- [Instructions for the task]:
Within the listing below, the lines to output run from the one containing "- intros b bud bud'" through the one containing "assert (Hpp : ∀"; copy them exactly and nothing else.

- [Data]:
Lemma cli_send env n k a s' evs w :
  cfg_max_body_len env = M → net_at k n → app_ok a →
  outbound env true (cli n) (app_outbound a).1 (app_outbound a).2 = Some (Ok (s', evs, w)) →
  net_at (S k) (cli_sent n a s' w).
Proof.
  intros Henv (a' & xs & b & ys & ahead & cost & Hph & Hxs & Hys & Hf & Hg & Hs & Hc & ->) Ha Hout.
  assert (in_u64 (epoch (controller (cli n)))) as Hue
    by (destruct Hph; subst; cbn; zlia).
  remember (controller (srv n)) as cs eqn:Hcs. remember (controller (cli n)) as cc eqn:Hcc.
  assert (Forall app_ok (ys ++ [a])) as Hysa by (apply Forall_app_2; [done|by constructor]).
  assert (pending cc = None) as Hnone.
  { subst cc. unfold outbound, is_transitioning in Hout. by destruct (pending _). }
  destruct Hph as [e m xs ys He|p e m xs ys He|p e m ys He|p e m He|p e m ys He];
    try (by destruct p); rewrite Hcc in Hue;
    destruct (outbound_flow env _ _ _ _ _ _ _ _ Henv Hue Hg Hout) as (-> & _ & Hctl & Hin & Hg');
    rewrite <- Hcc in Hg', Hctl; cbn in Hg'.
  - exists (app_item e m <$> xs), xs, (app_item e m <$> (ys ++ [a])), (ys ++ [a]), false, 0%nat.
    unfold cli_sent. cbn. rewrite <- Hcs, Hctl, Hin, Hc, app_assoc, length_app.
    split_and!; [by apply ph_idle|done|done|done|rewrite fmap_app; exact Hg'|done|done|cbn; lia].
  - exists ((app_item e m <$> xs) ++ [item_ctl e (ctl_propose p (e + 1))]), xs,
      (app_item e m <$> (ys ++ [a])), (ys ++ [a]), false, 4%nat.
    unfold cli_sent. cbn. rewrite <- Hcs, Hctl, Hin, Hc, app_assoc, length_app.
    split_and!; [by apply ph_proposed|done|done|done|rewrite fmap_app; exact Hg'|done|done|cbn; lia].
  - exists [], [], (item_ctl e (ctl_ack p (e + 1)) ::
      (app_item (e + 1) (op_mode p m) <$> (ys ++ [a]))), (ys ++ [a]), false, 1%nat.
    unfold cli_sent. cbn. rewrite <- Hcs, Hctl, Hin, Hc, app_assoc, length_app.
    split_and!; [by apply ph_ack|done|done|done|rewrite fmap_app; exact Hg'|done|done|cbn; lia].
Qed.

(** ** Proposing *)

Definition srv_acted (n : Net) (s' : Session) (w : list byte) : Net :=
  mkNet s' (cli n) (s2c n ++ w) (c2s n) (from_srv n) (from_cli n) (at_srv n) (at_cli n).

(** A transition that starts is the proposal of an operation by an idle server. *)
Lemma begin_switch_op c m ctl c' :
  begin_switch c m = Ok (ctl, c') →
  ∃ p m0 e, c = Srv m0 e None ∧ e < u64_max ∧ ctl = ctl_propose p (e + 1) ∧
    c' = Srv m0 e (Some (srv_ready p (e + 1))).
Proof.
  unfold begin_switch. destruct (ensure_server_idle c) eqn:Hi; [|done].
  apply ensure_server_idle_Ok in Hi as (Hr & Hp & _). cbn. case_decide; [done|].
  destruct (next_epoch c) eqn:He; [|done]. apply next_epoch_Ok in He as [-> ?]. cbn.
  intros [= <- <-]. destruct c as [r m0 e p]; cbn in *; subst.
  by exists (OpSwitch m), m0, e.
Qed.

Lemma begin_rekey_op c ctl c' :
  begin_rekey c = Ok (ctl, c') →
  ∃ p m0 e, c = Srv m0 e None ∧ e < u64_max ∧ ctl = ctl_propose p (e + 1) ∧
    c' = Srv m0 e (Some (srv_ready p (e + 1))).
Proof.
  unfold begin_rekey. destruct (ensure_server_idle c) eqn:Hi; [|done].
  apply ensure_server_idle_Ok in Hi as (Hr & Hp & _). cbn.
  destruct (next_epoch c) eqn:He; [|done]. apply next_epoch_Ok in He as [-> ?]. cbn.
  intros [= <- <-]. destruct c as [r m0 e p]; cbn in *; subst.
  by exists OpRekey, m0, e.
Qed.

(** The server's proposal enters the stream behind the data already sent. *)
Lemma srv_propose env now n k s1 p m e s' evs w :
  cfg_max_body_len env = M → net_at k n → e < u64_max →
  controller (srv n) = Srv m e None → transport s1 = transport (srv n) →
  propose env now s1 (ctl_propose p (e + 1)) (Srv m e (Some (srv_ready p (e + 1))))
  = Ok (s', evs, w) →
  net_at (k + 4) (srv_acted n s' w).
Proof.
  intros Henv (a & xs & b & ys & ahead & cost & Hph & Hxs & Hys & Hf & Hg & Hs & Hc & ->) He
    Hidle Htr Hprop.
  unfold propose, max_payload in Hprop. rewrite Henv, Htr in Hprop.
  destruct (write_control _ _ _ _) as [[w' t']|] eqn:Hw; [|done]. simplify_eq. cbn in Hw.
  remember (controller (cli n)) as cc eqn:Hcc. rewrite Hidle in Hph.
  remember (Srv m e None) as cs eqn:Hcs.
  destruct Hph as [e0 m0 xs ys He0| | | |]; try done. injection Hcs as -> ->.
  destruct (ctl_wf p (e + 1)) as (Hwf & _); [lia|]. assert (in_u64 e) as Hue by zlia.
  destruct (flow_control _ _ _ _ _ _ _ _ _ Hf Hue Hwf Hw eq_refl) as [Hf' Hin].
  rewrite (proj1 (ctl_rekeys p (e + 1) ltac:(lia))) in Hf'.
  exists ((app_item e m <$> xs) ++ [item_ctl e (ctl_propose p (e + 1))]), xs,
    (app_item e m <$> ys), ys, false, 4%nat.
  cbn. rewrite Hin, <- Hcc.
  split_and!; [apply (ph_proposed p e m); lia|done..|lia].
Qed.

...

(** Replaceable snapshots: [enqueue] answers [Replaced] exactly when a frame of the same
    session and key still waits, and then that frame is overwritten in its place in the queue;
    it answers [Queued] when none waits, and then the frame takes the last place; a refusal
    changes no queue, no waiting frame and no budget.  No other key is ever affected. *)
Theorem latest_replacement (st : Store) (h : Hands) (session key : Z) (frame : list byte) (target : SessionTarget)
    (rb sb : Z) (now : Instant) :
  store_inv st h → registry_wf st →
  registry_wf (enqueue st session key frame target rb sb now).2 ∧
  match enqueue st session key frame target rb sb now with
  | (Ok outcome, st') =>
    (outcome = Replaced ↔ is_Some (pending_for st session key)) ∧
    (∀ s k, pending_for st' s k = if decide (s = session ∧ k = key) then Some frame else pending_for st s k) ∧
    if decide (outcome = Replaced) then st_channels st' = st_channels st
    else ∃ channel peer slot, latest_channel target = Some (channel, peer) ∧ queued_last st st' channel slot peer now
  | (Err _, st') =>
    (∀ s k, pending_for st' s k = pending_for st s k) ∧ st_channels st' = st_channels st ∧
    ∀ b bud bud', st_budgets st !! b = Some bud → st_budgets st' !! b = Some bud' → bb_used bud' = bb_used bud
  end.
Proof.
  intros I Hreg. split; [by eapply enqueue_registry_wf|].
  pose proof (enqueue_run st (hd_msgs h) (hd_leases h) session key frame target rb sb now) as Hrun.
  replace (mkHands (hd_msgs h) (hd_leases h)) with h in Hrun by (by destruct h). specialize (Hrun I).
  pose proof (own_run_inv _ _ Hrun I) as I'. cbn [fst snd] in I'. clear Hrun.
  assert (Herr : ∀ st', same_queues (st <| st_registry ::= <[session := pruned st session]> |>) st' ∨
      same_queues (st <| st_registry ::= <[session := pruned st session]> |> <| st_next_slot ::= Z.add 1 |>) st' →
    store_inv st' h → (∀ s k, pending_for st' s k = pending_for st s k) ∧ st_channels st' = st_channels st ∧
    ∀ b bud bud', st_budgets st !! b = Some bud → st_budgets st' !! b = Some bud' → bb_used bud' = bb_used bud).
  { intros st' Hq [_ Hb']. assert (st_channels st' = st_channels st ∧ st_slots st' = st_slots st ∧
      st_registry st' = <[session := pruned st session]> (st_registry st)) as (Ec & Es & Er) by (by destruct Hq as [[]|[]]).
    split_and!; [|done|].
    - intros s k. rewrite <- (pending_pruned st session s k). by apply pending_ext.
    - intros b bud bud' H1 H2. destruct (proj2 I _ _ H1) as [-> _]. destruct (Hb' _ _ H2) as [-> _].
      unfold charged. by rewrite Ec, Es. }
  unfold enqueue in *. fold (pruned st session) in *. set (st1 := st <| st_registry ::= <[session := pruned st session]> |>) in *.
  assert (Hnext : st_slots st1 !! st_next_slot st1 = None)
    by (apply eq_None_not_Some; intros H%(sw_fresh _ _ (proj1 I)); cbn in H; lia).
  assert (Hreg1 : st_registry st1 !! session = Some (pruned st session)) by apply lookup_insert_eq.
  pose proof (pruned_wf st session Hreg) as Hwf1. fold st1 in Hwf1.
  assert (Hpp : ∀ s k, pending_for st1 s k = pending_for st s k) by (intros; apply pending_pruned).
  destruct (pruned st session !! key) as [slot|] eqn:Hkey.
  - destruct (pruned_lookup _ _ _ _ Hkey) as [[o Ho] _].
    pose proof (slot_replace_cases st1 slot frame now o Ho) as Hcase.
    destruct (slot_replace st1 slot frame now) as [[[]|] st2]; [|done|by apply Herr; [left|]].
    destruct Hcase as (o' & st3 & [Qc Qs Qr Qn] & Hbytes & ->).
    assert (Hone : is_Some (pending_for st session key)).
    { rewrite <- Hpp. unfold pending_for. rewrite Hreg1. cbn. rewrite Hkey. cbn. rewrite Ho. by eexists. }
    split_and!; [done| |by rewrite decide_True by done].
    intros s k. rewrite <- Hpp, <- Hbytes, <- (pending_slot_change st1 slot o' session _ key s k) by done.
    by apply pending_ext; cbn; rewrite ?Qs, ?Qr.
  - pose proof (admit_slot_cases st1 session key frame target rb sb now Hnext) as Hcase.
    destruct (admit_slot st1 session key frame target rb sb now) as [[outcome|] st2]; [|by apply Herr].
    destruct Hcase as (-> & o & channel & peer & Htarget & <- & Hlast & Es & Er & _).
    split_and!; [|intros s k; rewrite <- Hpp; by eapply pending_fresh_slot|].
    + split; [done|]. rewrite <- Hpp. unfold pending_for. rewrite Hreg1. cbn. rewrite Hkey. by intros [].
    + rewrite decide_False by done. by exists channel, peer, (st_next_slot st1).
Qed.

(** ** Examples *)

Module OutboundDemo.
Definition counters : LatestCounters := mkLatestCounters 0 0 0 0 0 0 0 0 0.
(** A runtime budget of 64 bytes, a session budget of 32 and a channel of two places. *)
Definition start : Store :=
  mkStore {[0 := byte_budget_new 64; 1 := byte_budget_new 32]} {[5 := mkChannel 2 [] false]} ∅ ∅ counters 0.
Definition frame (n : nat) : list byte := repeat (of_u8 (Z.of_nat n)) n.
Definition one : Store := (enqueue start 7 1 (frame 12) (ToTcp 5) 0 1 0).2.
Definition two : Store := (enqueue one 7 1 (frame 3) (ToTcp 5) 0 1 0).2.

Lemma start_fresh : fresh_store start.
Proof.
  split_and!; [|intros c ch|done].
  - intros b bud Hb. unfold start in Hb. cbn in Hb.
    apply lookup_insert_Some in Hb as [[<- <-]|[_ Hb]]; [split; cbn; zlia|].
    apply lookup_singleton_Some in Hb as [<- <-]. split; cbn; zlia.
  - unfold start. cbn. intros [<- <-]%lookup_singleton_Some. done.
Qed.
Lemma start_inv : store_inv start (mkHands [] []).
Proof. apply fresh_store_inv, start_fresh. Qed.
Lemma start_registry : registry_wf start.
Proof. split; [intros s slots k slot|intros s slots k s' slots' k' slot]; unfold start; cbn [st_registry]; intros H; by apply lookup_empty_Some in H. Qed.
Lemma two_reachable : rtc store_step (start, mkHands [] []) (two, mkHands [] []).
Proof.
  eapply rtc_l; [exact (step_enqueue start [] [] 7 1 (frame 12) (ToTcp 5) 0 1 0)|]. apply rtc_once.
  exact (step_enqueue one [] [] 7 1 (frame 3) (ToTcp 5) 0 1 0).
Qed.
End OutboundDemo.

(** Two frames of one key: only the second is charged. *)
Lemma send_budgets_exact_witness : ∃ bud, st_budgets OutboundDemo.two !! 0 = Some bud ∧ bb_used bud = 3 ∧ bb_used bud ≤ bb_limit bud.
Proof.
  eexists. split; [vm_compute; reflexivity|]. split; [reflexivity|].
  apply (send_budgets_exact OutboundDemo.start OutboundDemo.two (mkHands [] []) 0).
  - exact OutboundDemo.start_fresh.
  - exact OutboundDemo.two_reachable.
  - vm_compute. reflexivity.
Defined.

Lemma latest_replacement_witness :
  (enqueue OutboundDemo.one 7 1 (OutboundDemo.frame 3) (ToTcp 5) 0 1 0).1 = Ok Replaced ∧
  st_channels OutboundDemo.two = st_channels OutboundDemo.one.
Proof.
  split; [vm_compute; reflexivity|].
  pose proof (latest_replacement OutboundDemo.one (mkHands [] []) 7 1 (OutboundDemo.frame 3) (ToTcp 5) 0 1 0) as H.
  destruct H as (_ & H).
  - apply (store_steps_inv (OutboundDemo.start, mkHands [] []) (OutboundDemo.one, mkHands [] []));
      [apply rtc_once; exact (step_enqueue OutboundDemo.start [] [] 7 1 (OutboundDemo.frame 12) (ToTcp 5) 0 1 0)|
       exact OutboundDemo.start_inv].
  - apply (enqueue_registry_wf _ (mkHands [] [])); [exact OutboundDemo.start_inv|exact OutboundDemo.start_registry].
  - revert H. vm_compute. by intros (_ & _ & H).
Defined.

- [Reply to the task]:
    - intros b bud bud' H1 H2. destruct (proj2 I _ _ H1) as [-> _]. destruct (Hb' _ _ H2) as [-> _].
      unfold charged. by rewrite Ec, Es. }
  unfold enqueue in *. fold (pruned st session) in *. set (st1 := st <| st_registry ::= <[session := pruned st session]> |>) in *.
  assert (Hnext : st_slots st1 !! st_next_slot st1 = None)
    by (apply eq_None_not_Some; intros H%(sw_fresh _ _ (proj1 I)); cbn in H; lia).
  assert (Hreg1 : st_registry st1 !! session = Some (pruned st session)) by apply lookup_insert_eq.
  pose proof (pruned_wf st session Hreg) as Hwf1. fold st1 in Hwf1.
  assert (Hpp : ∀ s k, pending_for st1 s k = pending_for st s k) by (intros; apply pending_pruned).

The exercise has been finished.